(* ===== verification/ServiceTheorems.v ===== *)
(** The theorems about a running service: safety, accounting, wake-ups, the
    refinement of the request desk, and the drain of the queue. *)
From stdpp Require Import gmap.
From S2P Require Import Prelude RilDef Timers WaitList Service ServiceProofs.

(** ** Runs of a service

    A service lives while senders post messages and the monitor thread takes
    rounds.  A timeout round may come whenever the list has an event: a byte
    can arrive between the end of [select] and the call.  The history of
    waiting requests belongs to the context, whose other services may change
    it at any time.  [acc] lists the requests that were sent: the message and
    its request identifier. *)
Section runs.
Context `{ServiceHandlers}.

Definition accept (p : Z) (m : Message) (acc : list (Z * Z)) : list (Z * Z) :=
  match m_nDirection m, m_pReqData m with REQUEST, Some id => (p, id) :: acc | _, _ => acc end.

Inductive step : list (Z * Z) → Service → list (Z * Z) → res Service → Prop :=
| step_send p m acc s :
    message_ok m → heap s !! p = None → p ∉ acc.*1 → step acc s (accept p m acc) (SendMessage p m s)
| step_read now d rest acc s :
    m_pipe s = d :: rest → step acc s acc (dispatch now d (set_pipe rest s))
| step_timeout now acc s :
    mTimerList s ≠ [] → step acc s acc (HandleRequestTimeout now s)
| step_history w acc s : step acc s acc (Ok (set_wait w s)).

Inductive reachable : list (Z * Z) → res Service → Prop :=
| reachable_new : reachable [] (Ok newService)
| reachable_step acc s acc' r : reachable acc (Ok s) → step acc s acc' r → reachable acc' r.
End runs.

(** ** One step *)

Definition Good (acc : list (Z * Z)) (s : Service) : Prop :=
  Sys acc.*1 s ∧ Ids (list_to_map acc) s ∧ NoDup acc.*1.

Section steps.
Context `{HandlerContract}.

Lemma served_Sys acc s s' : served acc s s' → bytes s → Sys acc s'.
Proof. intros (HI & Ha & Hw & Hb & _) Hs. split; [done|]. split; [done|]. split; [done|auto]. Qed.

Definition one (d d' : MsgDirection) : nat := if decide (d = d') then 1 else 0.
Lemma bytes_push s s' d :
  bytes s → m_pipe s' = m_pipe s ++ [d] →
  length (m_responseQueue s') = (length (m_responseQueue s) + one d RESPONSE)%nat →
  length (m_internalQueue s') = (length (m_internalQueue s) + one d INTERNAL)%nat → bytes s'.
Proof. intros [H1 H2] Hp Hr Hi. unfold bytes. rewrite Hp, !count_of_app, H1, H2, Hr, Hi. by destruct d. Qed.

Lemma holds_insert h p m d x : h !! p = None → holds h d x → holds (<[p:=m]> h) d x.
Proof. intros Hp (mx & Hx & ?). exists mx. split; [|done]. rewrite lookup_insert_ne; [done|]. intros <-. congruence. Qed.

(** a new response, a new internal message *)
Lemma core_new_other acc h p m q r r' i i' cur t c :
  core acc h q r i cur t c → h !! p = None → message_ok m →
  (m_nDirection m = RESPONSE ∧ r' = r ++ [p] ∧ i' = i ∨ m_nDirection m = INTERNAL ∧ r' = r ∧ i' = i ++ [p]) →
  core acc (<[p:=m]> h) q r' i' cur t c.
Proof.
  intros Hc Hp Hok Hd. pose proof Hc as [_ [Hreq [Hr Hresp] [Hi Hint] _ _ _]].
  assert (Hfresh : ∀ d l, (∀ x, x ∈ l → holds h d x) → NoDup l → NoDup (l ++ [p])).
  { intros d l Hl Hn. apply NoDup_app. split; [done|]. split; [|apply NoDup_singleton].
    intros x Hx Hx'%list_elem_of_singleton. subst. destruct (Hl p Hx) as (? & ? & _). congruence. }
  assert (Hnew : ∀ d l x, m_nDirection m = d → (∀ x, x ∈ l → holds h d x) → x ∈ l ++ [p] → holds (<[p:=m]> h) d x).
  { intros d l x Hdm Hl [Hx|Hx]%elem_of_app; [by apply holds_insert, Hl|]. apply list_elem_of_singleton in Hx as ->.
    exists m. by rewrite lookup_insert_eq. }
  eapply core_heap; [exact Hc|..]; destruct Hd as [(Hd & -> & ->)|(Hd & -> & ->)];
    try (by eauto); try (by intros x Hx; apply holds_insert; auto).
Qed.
---------------
# [Exercise requirements]
Return the listing exactly as it was given to you, with every line intact.

# [Response]
(* ===== verification/ServiceTheorems.v ===== *)
(** The theorems about a running service: safety, accounting, wake-ups, the
    refinement of the request desk, and the drain of the queue. *)
From stdpp Require Import gmap.
From S2P Require Import Prelude RilDef Timers WaitList Service ServiceProofs.

(** ** Runs of a service

    A service lives while senders post messages and the monitor thread takes
    rounds.  A timeout round may come whenever the list has an event: a byte
    can arrive between the end of [select] and the call.  The history of
    waiting requests belongs to the context, whose other services may change
    it at any time.  [acc] lists the requests that were sent: the message and
    its request identifier. *)
Section runs.
Context `{ServiceHandlers}.

Definition accept (p : Z) (m : Message) (acc : list (Z * Z)) : list (Z * Z) :=
  match m_nDirection m, m_pReqData m with REQUEST, Some id => (p, id) :: acc | _, _ => acc end.

Inductive step : list (Z * Z) → Service → list (Z * Z) → res Service → Prop :=
| step_send p m acc s :
    message_ok m → heap s !! p = None → p ∉ acc.*1 → step acc s (accept p m acc) (SendMessage p m s)
| step_read now d rest acc s :
    m_pipe s = d :: rest → step acc s acc (dispatch now d (set_pipe rest s))
| step_timeout now acc s :
    mTimerList s ≠ [] → step acc s acc (HandleRequestTimeout now s)
| step_history w acc s : step acc s acc (Ok (set_wait w s)).

Inductive reachable : list (Z * Z) → res Service → Prop :=
| reachable_new : reachable [] (Ok newService)
| reachable_step acc s acc' r : reachable acc (Ok s) → step acc s acc' r → reachable acc' r.
End runs.

(** ** One step *)

Definition Good (acc : list (Z * Z)) (s : Service) : Prop :=
  Sys acc.*1 s ∧ Ids (list_to_map acc) s ∧ NoDup acc.*1.

Section steps.
Context `{HandlerContract}.

Lemma served_Sys acc s s' : served acc s s' → bytes s → Sys acc s'.
Proof. intros (HI & Ha & Hw & Hb & _) Hs. split; [done|]. split; [done|]. split; [done|auto]. Qed.

Definition one (d d' : MsgDirection) : nat := if decide (d = d') then 1 else 0.
Lemma bytes_push s s' d :
  bytes s → m_pipe s' = m_pipe s ++ [d] →
  length (m_responseQueue s') = (length (m_responseQueue s) + one d RESPONSE)%nat →
  length (m_internalQueue s') = (length (m_internalQueue s) + one d INTERNAL)%nat → bytes s'.
Proof. intros [H1 H2] Hp Hr Hi. unfold bytes. rewrite Hp, !count_of_app, H1, H2, Hr, Hi. by destruct d. Qed.

Lemma holds_insert h p m d x : h !! p = None → holds h d x → holds (<[p:=m]> h) d x.
Proof. intros Hp (mx & Hx & ?). exists mx. split; [|done]. rewrite lookup_insert_ne; [done|]. intros <-. congruence. Qed.

(** a new response, a new internal message *)
Lemma core_new_other acc h p m q r r' i i' cur t c :
  core acc h q r i cur t c → h !! p = None → message_ok m →
  (m_nDirection m = RESPONSE ∧ r' = r ++ [p] ∧ i' = i ∨ m_nDirection m = INTERNAL ∧ r' = r ∧ i' = i ++ [p]) →
  core acc (<[p:=m]> h) q r' i' cur t c.
Proof.
  intros Hc Hp Hok Hd. pose proof Hc as [_ [Hreq [Hr Hresp] [Hi Hint] _ _ _]].
  assert (Hfresh : ∀ d l, (∀ x, x ∈ l → holds h d x) → NoDup l → NoDup (l ++ [p])).
  { intros d l Hl Hn. apply NoDup_app. split; [done|]. split; [|apply NoDup_singleton].
    intros x Hx Hx'%list_elem_of_singleton. subst. destruct (Hl p Hx) as (? & ? & _). congruence. }
  assert (Hnew : ∀ d l x, m_nDirection m = d → (∀ x, x ∈ l → holds h d x) → x ∈ l ++ [p] → holds (<[p:=m]> h) d x).
  { intros d l x Hdm Hl [Hx|Hx]%elem_of_app; [by apply holds_insert, Hl|]. apply list_elem_of_singleton in Hx as ->.
    exists m. by rewrite lookup_insert_eq. }
  eapply core_heap; [exact Hc|..]; destruct Hd as [(Hd & -> & ->)|(Hd & -> & ->)];
    try (by eauto); try (by intros x Hx; apply holds_insert; auto).
Qed.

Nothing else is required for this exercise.